*What you need to do*.
For the material below, output exactly the span from the line with "(* ===== verification/Kms.v ===== *)" to the line with "[uuid_generate_random], the clock", including both, and nothing besides.

----

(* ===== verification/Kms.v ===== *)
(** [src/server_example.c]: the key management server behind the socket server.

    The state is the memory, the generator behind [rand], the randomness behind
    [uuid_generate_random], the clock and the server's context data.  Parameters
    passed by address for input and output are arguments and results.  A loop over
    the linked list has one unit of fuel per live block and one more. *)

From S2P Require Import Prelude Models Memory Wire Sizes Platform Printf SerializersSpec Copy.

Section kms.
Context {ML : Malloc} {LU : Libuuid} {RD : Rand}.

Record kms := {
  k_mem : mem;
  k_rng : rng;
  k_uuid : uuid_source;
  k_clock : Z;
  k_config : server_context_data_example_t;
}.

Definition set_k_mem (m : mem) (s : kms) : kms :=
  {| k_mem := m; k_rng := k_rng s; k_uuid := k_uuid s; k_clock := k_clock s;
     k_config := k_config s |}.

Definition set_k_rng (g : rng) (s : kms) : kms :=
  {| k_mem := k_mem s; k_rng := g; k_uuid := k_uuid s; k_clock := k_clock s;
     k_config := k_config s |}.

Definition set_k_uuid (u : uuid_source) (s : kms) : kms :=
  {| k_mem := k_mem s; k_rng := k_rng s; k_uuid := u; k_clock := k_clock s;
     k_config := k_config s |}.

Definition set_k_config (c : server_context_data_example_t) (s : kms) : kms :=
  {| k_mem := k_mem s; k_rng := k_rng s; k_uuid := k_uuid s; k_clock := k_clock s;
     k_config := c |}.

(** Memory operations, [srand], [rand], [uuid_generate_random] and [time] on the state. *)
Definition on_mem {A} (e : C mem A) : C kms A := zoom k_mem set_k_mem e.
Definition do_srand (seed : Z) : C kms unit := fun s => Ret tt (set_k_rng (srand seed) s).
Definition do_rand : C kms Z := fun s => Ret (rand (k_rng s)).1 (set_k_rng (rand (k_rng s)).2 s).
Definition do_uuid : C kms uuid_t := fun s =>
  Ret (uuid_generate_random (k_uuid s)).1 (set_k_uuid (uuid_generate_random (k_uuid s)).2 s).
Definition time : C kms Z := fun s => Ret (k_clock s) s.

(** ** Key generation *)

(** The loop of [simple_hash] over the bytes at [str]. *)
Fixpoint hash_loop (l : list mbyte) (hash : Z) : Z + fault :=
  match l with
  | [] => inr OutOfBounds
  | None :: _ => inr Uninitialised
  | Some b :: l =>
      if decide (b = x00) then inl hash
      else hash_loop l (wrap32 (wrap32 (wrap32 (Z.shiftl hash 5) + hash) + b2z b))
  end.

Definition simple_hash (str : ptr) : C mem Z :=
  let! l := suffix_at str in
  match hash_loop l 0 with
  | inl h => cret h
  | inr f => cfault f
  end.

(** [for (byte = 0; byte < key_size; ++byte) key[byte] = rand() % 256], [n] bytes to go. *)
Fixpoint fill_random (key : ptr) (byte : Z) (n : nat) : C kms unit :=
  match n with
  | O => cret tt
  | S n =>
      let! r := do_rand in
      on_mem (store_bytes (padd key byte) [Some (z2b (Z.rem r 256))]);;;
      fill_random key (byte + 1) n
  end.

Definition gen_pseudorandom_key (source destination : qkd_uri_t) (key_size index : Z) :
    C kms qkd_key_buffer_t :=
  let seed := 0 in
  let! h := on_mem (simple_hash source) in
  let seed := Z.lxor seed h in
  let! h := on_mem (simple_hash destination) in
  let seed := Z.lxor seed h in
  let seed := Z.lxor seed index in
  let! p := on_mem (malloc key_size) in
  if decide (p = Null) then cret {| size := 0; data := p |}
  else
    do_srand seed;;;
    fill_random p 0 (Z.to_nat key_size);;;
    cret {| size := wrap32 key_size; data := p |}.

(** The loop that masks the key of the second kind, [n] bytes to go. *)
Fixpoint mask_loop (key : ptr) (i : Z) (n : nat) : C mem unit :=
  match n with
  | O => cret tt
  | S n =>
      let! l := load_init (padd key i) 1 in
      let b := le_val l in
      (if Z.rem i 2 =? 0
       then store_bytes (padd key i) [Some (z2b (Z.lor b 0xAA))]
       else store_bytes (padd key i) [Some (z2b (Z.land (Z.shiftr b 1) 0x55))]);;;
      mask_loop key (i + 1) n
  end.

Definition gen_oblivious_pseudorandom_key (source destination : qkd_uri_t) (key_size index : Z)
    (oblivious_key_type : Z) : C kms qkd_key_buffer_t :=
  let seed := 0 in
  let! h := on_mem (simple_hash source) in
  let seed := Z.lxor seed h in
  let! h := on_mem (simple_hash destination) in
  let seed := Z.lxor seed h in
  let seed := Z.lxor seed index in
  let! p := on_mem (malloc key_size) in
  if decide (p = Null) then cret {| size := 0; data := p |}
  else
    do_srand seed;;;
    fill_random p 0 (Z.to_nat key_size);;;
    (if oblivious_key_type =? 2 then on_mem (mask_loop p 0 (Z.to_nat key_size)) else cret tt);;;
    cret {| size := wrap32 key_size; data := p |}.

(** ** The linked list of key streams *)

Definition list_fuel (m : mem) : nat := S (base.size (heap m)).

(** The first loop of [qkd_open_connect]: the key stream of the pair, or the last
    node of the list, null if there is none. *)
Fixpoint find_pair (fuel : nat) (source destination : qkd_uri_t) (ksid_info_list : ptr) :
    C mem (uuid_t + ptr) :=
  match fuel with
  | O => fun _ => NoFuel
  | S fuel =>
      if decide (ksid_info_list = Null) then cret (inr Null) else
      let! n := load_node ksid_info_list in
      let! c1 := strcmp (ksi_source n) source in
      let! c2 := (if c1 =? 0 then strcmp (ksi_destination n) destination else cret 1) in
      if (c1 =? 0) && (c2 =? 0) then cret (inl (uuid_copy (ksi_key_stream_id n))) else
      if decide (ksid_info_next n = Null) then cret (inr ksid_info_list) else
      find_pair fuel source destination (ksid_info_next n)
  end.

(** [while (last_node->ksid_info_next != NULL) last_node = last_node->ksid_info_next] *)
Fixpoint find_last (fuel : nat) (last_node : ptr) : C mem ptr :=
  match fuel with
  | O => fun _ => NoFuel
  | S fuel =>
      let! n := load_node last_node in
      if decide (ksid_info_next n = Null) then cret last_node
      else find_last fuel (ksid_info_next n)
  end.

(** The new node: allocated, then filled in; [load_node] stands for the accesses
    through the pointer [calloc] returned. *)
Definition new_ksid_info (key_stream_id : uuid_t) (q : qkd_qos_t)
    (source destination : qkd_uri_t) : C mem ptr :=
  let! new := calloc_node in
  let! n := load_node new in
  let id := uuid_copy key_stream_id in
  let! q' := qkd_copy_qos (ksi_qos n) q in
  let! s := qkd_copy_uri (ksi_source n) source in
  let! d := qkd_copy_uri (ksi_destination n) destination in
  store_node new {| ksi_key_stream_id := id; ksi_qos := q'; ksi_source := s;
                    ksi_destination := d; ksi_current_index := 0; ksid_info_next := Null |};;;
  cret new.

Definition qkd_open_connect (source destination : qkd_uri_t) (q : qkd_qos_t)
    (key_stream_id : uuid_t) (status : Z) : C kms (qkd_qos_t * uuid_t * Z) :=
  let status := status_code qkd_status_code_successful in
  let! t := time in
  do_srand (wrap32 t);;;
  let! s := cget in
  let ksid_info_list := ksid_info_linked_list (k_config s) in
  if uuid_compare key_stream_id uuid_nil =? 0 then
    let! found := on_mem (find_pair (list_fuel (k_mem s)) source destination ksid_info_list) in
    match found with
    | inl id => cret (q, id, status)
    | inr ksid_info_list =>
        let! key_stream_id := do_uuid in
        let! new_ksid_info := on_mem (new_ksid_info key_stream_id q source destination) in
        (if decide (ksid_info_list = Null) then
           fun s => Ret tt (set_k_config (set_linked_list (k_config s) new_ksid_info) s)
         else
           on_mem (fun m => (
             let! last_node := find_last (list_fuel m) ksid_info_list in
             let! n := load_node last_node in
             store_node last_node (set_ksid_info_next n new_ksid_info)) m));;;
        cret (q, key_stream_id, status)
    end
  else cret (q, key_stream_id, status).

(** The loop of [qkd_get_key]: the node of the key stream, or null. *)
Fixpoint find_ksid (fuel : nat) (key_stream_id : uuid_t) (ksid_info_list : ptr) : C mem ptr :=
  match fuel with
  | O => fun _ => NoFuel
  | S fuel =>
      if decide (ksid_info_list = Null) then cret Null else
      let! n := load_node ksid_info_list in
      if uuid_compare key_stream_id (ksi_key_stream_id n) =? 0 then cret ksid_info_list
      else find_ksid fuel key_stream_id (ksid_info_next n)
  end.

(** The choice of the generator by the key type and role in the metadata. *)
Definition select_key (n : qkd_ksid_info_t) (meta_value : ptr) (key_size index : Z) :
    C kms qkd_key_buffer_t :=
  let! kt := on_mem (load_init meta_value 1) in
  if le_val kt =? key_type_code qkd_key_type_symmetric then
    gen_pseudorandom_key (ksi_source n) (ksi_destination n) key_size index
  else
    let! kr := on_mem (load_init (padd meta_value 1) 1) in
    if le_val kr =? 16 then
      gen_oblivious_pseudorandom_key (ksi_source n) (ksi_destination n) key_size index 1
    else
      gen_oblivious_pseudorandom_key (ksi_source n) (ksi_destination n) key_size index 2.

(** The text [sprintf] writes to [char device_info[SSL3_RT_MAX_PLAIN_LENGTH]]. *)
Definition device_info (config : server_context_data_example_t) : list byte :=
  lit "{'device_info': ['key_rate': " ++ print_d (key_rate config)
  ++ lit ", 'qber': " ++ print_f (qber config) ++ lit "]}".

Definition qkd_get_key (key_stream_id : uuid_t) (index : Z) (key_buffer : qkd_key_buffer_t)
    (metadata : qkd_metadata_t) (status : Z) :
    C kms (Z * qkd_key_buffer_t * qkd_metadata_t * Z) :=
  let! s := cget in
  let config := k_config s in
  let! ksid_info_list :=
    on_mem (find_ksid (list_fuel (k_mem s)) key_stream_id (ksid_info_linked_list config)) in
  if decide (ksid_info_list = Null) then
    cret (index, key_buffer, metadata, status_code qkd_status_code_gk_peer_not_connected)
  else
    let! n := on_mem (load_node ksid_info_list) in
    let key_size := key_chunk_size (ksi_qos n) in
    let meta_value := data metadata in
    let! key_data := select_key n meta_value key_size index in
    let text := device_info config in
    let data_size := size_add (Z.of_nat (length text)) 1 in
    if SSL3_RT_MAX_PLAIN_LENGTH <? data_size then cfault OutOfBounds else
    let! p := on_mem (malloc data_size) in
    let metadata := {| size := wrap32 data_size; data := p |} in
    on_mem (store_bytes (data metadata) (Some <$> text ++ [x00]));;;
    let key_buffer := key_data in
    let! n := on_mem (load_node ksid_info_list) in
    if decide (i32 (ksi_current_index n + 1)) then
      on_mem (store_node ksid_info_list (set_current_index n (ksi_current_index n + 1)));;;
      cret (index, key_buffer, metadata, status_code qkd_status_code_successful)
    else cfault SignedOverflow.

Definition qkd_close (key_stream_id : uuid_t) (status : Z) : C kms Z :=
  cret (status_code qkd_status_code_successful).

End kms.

----

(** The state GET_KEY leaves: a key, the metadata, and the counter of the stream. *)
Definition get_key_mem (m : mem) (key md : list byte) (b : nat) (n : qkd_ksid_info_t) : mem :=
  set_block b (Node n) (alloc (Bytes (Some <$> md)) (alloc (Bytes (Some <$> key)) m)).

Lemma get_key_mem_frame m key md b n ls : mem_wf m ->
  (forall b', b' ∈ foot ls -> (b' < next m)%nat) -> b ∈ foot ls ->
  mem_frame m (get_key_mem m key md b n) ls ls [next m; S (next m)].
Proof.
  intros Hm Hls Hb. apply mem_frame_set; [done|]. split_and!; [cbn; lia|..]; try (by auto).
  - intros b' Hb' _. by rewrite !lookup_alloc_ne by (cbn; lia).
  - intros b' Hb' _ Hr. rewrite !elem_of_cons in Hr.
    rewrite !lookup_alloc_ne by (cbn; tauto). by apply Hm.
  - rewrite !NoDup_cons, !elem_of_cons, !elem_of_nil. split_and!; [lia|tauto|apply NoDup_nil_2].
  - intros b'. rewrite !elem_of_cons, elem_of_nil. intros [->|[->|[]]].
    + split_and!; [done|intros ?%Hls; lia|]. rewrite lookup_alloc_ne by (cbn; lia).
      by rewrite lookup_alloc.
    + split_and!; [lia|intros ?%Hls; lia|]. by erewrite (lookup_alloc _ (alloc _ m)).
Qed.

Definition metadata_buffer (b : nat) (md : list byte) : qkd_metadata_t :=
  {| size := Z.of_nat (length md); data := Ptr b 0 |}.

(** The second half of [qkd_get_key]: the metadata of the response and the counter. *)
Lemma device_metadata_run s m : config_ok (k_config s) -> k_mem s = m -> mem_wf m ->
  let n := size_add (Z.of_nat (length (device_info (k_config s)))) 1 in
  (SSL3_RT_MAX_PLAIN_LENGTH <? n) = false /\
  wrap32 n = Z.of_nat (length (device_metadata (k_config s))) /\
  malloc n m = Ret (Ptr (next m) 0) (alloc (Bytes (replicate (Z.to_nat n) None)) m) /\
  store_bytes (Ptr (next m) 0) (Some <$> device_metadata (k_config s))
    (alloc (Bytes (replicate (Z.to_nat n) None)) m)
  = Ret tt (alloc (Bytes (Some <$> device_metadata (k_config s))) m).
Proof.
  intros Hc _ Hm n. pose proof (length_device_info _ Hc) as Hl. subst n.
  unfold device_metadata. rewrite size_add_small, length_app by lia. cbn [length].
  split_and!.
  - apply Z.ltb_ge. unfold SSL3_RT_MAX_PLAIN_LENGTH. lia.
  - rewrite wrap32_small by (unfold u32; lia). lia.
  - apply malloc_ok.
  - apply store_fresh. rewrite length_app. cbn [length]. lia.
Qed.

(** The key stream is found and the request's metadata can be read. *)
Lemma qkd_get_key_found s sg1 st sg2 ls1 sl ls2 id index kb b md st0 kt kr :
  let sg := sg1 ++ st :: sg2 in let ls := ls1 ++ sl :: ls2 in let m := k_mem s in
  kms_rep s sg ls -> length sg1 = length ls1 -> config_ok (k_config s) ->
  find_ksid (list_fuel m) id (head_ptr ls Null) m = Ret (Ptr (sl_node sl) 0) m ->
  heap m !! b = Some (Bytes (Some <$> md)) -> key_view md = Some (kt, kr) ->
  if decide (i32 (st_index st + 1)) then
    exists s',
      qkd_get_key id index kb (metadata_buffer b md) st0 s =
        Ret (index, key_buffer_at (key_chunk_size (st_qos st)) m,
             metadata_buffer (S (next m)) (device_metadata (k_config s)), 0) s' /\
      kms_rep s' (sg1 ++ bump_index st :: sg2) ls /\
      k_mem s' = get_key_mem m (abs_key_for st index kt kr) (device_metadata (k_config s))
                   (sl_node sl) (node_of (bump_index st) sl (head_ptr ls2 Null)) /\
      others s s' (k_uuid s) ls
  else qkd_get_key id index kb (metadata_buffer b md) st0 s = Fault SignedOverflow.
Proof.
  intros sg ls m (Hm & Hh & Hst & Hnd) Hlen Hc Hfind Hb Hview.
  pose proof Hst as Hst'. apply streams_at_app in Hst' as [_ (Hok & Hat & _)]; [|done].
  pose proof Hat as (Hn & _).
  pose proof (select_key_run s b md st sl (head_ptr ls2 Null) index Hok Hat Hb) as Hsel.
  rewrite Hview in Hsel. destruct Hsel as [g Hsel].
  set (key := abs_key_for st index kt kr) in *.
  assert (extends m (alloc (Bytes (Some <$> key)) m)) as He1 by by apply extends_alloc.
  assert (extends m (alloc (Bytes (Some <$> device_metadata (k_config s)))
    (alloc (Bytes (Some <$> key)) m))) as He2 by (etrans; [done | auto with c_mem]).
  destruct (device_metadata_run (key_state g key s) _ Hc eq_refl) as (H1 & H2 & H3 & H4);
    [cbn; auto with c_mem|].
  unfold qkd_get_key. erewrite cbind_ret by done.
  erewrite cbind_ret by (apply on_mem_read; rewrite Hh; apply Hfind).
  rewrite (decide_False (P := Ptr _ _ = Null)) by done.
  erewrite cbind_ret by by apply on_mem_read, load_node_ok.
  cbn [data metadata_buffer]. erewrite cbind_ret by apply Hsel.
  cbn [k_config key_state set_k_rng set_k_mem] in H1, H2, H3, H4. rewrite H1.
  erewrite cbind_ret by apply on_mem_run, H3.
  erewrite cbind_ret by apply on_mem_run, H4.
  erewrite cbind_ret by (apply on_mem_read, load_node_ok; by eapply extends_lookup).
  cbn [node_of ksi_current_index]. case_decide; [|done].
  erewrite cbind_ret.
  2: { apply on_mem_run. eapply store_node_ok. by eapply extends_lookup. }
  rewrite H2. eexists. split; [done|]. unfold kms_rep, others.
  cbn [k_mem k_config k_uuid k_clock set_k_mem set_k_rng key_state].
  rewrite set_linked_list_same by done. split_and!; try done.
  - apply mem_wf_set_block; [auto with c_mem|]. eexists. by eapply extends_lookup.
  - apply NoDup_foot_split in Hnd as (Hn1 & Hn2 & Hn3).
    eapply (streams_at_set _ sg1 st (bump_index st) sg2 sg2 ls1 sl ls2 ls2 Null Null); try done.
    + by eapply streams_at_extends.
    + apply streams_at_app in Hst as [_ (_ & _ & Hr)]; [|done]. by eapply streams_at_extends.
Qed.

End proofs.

----

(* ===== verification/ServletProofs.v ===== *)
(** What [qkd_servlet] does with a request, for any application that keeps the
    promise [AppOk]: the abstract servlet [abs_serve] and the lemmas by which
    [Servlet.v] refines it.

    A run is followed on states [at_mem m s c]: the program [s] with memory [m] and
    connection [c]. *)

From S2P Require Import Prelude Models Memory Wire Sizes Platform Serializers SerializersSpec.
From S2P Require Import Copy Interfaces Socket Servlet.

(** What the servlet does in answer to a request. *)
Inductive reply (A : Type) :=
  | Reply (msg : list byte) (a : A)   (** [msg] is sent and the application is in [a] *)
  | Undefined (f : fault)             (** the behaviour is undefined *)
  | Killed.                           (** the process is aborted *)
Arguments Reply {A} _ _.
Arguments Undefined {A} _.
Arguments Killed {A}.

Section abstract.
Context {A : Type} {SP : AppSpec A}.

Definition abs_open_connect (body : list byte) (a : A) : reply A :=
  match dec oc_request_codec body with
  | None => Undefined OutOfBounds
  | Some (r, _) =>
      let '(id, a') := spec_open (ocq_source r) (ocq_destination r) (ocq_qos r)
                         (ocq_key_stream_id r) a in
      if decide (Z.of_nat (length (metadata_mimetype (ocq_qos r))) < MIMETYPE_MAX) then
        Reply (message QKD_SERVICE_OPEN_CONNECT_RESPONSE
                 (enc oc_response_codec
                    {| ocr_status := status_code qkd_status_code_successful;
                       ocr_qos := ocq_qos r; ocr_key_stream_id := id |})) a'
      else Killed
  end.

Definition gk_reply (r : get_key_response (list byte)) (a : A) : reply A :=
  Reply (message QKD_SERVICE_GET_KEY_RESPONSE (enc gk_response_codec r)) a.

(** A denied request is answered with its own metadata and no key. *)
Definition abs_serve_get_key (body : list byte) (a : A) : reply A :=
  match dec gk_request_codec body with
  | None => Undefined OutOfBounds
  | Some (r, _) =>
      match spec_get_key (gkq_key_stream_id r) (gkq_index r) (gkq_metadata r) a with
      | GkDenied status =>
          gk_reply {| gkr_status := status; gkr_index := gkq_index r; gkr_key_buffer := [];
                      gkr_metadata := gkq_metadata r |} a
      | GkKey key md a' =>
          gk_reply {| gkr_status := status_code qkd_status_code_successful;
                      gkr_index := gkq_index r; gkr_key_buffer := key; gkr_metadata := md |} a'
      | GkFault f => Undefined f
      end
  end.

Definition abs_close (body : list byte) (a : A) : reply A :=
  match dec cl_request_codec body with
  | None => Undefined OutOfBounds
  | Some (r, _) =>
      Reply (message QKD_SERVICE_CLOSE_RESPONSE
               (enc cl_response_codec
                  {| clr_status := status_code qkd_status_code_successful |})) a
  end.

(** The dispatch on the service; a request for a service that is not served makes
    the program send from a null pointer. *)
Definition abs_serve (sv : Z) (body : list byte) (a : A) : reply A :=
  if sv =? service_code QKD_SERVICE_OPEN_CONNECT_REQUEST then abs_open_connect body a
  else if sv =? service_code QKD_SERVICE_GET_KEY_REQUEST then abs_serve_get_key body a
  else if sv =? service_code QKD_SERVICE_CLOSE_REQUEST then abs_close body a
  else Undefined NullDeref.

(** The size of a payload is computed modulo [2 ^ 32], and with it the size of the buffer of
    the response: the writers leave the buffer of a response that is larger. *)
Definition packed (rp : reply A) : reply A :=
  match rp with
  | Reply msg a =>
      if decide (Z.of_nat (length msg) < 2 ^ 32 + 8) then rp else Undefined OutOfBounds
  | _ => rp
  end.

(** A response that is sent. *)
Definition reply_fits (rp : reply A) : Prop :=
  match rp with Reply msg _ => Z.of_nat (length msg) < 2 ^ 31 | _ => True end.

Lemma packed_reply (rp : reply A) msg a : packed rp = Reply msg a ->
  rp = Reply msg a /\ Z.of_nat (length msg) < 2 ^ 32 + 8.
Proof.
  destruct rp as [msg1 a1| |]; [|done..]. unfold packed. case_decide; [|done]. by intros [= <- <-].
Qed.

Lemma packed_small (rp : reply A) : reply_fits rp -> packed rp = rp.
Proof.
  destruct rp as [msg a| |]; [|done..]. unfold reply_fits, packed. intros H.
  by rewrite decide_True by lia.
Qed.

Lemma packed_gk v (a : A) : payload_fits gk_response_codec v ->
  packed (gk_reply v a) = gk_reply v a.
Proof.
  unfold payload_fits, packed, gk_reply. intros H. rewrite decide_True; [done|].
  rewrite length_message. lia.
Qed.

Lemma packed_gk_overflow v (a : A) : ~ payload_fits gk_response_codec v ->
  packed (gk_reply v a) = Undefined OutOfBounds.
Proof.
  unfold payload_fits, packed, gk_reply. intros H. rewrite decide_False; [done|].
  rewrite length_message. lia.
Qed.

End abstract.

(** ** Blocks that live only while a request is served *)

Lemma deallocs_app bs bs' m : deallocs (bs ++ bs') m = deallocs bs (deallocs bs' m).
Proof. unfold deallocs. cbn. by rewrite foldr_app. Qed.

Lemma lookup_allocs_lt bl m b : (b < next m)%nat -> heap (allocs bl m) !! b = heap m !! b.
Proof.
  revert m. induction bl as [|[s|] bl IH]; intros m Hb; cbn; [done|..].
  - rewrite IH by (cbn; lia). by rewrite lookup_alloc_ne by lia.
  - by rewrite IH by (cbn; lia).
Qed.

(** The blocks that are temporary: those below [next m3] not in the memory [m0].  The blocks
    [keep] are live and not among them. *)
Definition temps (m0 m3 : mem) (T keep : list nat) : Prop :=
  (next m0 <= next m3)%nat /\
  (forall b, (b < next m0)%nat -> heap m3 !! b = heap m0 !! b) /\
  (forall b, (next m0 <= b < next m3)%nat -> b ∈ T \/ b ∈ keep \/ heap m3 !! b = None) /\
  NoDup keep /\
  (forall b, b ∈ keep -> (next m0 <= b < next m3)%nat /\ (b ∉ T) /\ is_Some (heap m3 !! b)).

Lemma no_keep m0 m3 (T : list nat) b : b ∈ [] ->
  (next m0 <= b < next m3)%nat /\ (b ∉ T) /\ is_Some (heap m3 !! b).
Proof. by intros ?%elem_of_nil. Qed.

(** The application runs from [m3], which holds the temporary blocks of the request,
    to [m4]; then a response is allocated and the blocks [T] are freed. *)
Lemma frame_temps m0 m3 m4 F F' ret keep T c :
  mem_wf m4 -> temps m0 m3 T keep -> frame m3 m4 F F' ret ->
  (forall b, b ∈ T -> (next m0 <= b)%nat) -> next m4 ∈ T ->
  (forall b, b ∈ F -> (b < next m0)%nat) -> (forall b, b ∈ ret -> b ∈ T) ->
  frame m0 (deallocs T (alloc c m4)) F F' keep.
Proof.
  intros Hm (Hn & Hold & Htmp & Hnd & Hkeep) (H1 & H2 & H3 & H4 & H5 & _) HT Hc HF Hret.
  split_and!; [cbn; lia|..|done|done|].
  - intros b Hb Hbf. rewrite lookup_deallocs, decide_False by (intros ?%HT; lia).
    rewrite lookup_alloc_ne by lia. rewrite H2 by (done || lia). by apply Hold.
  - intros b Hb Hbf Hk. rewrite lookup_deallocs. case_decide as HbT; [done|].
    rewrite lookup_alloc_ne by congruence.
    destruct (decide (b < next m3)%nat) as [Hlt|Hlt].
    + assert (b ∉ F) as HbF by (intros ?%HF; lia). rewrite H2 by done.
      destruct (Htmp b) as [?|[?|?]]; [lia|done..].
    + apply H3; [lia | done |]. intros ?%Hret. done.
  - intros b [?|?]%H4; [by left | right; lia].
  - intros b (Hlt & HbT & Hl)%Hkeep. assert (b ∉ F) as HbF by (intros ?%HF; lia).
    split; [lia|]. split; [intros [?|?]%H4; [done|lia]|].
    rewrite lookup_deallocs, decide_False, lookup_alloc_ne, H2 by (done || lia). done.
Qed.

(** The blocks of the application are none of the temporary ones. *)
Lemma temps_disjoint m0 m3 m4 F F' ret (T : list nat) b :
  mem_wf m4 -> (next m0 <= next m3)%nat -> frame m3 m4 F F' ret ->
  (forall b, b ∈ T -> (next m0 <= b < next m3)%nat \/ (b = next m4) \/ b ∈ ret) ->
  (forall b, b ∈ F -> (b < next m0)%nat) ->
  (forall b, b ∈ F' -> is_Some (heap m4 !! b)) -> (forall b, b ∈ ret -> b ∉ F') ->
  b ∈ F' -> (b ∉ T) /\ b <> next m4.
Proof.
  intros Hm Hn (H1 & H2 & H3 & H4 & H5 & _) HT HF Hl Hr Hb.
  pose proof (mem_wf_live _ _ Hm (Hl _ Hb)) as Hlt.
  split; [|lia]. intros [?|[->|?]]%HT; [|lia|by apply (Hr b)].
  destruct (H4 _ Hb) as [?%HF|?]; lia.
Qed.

----

*Solved problem*.
(* ===== verification/Kms.v ===== *)
(** [src/server_example.c]: the key management server behind the socket server.

    The state is the memory, the generator behind [rand], the randomness behind
    [uuid_generate_random], the clock and the server's context data.  Parameters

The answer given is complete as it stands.